_What you are asked to do_
Locate each line in the records containing "truthy". Copy it.

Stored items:
+++
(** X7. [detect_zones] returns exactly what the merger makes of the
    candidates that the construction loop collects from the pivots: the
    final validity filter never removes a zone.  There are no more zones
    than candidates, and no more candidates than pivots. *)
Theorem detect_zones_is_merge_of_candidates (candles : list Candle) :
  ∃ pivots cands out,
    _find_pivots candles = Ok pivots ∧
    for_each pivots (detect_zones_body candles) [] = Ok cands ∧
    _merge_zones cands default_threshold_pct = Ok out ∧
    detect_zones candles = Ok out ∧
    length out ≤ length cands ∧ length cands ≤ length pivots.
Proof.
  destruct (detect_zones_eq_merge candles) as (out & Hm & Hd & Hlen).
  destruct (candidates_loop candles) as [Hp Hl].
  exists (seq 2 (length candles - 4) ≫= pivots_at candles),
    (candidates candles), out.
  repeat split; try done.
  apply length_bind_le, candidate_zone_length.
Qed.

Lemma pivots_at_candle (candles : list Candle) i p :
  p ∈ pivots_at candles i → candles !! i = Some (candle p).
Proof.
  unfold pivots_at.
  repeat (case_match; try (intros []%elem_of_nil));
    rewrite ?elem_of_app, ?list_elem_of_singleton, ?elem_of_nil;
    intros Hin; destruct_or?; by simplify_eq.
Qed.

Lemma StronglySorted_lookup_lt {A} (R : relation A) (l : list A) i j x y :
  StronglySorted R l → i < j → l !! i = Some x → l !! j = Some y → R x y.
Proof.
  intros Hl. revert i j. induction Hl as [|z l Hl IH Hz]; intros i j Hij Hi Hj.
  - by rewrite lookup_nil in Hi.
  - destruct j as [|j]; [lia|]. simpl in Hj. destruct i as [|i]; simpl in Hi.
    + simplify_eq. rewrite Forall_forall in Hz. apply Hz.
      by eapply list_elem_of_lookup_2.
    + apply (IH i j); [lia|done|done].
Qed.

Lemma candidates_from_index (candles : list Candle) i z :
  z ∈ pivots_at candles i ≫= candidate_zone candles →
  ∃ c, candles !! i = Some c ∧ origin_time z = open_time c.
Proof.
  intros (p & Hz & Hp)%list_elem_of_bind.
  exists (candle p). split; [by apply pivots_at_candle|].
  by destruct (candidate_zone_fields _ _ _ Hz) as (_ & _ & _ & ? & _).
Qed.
+++
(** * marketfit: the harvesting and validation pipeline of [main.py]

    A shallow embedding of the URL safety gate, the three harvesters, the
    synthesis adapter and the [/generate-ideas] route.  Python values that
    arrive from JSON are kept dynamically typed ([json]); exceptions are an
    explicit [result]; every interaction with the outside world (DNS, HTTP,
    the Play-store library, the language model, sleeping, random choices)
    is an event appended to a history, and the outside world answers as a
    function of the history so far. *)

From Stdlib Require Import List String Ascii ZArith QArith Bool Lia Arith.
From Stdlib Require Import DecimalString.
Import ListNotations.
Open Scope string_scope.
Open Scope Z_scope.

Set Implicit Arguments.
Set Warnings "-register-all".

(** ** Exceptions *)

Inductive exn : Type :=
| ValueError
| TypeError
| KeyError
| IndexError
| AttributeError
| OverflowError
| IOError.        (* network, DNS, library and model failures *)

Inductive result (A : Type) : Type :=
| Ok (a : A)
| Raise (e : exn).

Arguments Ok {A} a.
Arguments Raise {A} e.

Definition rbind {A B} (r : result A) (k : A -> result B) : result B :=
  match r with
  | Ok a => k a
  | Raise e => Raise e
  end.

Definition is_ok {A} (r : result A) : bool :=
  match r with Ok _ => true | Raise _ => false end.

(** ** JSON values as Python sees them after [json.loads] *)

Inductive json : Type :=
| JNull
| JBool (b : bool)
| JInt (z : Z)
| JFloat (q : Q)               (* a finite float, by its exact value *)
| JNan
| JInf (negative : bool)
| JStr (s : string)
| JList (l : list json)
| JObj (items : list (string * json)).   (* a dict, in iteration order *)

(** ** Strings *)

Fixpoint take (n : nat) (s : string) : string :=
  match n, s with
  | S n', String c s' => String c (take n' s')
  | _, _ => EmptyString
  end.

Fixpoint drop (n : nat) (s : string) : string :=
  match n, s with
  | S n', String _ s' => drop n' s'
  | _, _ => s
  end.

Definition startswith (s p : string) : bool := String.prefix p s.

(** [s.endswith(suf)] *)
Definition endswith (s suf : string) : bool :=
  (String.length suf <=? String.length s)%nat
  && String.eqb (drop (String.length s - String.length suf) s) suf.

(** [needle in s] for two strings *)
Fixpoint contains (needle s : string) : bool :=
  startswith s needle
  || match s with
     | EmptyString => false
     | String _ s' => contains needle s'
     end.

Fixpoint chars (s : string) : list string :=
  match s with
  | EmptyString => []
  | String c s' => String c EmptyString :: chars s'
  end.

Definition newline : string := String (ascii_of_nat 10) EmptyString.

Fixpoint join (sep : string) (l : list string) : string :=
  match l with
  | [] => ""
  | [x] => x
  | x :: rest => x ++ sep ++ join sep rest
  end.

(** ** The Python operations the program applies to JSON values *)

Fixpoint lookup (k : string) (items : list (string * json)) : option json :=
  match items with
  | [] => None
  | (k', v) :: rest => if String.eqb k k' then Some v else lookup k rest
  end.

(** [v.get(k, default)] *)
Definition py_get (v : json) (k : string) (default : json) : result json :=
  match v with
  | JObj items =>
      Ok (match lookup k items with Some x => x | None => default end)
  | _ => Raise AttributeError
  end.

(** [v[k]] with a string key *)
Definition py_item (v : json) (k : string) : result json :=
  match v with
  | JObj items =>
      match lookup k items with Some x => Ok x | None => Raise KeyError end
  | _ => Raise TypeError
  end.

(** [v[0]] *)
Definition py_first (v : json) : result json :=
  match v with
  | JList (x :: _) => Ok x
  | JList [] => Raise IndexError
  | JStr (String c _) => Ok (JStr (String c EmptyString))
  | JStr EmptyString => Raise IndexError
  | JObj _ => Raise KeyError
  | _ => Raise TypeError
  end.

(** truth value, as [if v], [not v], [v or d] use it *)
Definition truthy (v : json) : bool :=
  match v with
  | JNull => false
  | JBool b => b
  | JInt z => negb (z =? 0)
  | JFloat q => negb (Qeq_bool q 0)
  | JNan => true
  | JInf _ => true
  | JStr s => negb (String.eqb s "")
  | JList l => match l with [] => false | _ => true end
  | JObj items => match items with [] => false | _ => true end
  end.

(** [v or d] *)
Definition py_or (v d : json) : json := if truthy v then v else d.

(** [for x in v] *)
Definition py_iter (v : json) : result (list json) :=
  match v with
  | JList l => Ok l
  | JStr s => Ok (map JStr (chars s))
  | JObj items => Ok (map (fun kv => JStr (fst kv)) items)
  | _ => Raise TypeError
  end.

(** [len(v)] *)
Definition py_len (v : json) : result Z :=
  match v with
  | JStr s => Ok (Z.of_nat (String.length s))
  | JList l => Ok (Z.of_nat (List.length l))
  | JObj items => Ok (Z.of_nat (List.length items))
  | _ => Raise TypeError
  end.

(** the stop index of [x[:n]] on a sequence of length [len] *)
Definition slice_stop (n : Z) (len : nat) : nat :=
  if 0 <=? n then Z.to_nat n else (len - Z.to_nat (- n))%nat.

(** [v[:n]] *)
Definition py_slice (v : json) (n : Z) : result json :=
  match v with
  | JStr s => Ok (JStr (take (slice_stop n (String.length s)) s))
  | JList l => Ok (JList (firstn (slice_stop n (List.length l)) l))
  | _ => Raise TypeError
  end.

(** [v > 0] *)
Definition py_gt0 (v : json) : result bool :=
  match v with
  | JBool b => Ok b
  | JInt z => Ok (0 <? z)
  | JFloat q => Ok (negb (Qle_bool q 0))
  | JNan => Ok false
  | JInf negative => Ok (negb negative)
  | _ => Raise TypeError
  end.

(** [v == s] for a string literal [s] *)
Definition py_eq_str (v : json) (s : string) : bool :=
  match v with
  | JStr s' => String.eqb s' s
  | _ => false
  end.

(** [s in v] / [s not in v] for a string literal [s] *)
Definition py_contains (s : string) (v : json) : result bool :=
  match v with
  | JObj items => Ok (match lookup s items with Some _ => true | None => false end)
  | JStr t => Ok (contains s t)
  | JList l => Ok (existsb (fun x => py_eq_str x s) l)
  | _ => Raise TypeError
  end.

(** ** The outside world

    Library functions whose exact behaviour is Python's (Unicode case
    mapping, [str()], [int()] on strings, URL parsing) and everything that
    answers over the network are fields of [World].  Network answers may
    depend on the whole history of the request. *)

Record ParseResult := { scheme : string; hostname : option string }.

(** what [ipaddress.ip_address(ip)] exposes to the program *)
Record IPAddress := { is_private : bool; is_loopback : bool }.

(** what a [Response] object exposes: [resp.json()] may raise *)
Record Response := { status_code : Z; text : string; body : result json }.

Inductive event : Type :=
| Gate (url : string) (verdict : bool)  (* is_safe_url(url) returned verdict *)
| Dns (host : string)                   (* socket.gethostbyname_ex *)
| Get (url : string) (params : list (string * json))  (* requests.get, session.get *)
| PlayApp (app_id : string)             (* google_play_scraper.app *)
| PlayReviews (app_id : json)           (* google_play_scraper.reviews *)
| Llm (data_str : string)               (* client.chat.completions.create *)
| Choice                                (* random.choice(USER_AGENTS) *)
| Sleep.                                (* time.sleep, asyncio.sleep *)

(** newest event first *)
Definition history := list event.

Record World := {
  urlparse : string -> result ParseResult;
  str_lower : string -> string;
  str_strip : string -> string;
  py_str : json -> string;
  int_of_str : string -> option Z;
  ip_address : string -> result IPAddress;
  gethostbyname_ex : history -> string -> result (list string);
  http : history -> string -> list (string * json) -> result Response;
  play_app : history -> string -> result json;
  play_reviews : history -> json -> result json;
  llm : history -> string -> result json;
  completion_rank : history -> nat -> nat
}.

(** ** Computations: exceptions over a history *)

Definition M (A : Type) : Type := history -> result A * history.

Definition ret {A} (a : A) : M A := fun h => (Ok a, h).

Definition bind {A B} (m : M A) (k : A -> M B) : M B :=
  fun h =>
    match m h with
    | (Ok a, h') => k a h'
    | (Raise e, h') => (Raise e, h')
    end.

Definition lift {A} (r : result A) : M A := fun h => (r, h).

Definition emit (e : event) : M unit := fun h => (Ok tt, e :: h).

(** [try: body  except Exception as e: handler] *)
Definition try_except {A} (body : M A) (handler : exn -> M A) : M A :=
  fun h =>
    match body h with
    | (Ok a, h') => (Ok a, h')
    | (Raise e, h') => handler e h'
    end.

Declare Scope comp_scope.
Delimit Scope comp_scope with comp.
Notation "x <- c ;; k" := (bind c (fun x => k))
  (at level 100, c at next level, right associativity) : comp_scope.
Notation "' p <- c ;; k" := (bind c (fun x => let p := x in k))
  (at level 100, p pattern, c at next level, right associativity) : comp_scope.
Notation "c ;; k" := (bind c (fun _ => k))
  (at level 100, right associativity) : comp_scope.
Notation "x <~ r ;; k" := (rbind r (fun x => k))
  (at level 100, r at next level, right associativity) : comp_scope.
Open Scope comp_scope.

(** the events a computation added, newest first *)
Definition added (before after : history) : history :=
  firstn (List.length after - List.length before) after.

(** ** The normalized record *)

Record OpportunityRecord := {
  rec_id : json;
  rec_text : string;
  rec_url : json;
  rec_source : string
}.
+++
_Answer below_
Definition truthy (v : json) : bool :=
Definition py_or (v d : json) : json := if truthy v then v else d.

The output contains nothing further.